There’s another thing Elvis and Chuck have in common, and another reason they’re both still popular and always will be: sex. Sex was always at the root of rock & roll’s effectiveness. You know the girls didn’t appreciate the savage wildness of Scotty Moore’s guitar or the Beatles’ good taste in playing Carl Perkins songs. It was always the shaking hips/hair, the stud sneer or the boyish smile, the image of quintessential male sexuality coupled with the driving force of rock & roll that attracted the girls, reinforced the guys’ own self-image, and made giants of those lucky few who caught the image vector at the right moment.

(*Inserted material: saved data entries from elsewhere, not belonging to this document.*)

Variable parse : string -> list Node.
Variable stripShortcodes preprocessGutenbergBlocks sanitizeText : string -> string.
Variable createEntry : string -> Fields -> Result string.
Variable publish : string -> Result unit.
Variable BATCH_SIZE : positive.
Variable assetMap : gmap string string.
Hypothesis destination_ok : alwaysSucceeds createEntry publish.

Local Abbreviation migrateAuthors := (migrateAuthors sanitizeText createEntry publish).
Local Abbreviation migrateCategories := (migrateCategories sanitizeText createEntry publish).
Local Abbreviation migrateTags := (migrateTags sanitizeText createEntry publish).
Local Abbreviation migratePosts :=
  (migratePosts parse stripShortcodes preprocessGutenbergBlocks sanitizeText
     createEntry publish BATCH_SIZE assetMap).
Local Abbreviation migratePages :=
  (migratePages parse stripShortcodes preprocessGutenbergBlocks sanitizeText
     createEntry publish assetMap).
Local Abbreviation migrateContent :=
  (migrateContent parse stripShortcodes preprocessGutenbergBlocks sanitizeText
     createEntry publish BATCH_SIZE assetMap).
Local Abbreviation postFields :=
  (postFields parse stripShortcodes preprocessGutenbergBlocks sanitizeText assetMap).
Local Abbreviation categoryFields := (categoryFields sanitizeText).

Lemma createAndPublish_requests contentType fields log :
  exists before more,
    snd (createAndPublish createEntry publish contentType fields log)
    = (log ++ before ++ CreateEntry contentType fields :: more)%list.
Proof.
  exists []. unfold createAndPublish, bind, callCreateEntry, callPublish, ret.
  destruct (createEntry contentType fields) as [id|message].
  - destruct (publish id) as [u|message]; simpl; exists [Publish id];
      rewrite <- app_assoc; reflexivity.
  - exists []. reflexivity.
Qed.

(** The loops of the other families leave a key alone. *)
Lemma authors_other_key (l : list User) st k0 :
  Forall (fun u => mapKey "author_" (user_id u) <> k0) l ->
  entryMap (migrateAuthors l st) !! k0 = entryMap st !! k0.
Proof.
  intros H. destruct (authors_flat sanitizeText createEntry publish l st) as (Hm & _).
  rewrite Hm.
  rewrite (loop_other_key Authors (fun u => mapKey "author_" (user_id u))
             (tryAuthor sanitizeText createEntry publish)
             (migrateUser sanitizeText createEntry publish)
             (fun _ _ => eq_refl) l _ k0 H).
  reflexivity.
Qed.

Lemma categories_other_key (l : list Category) st k0 :
  Forall (fun c => mapKey "cat_" (cat_id c) <> k0) l ->
  entryMap (migrateCategories l st) !! k0 = entryMap st !! k0.
Proof.
  intros H. destruct (categories_flat sanitizeText createEntry publish l st) as (Hm & _).
  rewrite Hm. rewrite <- (sortByParent_Permutation cat_parent l) in H.
  rewrite (loop_other_key Categories (fun c => mapKey "cat_" (cat_id c))
             (tryCategory sanitizeText createEntry publish)
             (migrateCategory sanitizeText createEntry publish)
             (fun _ _ => eq_refl) _ _ k0 H).
  reflexivity.
Qed.

Lemma tags_other_key (l : list Tag) st k0 :
  Forall (fun t => mapKey "tag_" (tag_id t) <> k0) l ->
  entryMap (migrateTags l st) !! k0 = entryMap st !! k0.
Proof.
  intros H. destruct (tags_flat sanitizeText createEntry publish l st) as (Hm & _).
  rewrite Hm.
  rewrite (loop_other_key Tags (fun t => mapKey "tag_" (tag_id t))
             (tryTag sanitizeText createEntry publish)
             (migrateTag sanitizeText createEntry publish)
             (fun _ _ => eq_refl) l _ k0 H).
  reflexivity.
Qed.

Lemma prefixes_in :
  In "author_" familyPrefixes /\ In "cat_" familyPrefixes /\ In "tag_" familyPrefixes
  /\ In "post_" familyPrefixes /\ In "page_" familyPrefixes.
Proof. unfold familyPrefixes. simpl. auto 10. Qed.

And they’ve still got it, of course: they’ll charm the nurses onto their deathbed and knock ’em up too, I’d wager. And that’s why they’re still around. Chuck’s an obvious lecher, but Elvis plays it cool. All he needs is a glance over the shoulder and a whole quadrant of the audience is screaming, jumping up, begging for that tiger’s smile to be aimed a little more closely at them. And maybe that malarkey you read about middle-aged ladies doin’ the screaming is true in Vegas, but at this show it was the teenagers who were acting some role out of a movie, recognizing his songs at the first note and freaking, especially at the rockers, like they were really into his records. Some girls behind me, who couldn’t have been older than 21 and looked pretty hip, were discussing the show and comparing the number of scarves thrown into the audience to a seemingly vast number of past shows they’d attended.

Yeah, he did the big numbers, but he didn’t do anything hopeless like ‘The Impossible Dream’. It was all believable, the kind of stuff you could hardly object to a 35-year-old singer wanting to sing. And where I was expecting the oldies medley to be a slam-bang affair with 15 seconds for each song, I was quite satisfied with the dozen or so old songs he did almost all the way through, and with James Burton’s superb guitar work. No ‘Big Hunk of Love’, but he did ‘Hound Dog’ and ‘Teddy Bear’ and plenty more, closing of course with a fantastic ‘Burning Love’. And lest we forget, the larger portion of his hits, all the way back to ‘Love Me Tender’ in 1956, consists of slow mushy ballads.

As a final defence for the poor old guy, lemme just ask you this. How would you like it if the world expected you to keep doing what you were doing in 1956? I don’t know about you, but I was barely outgrowing tricycles and finger paints. We all gotta grow up, ya know.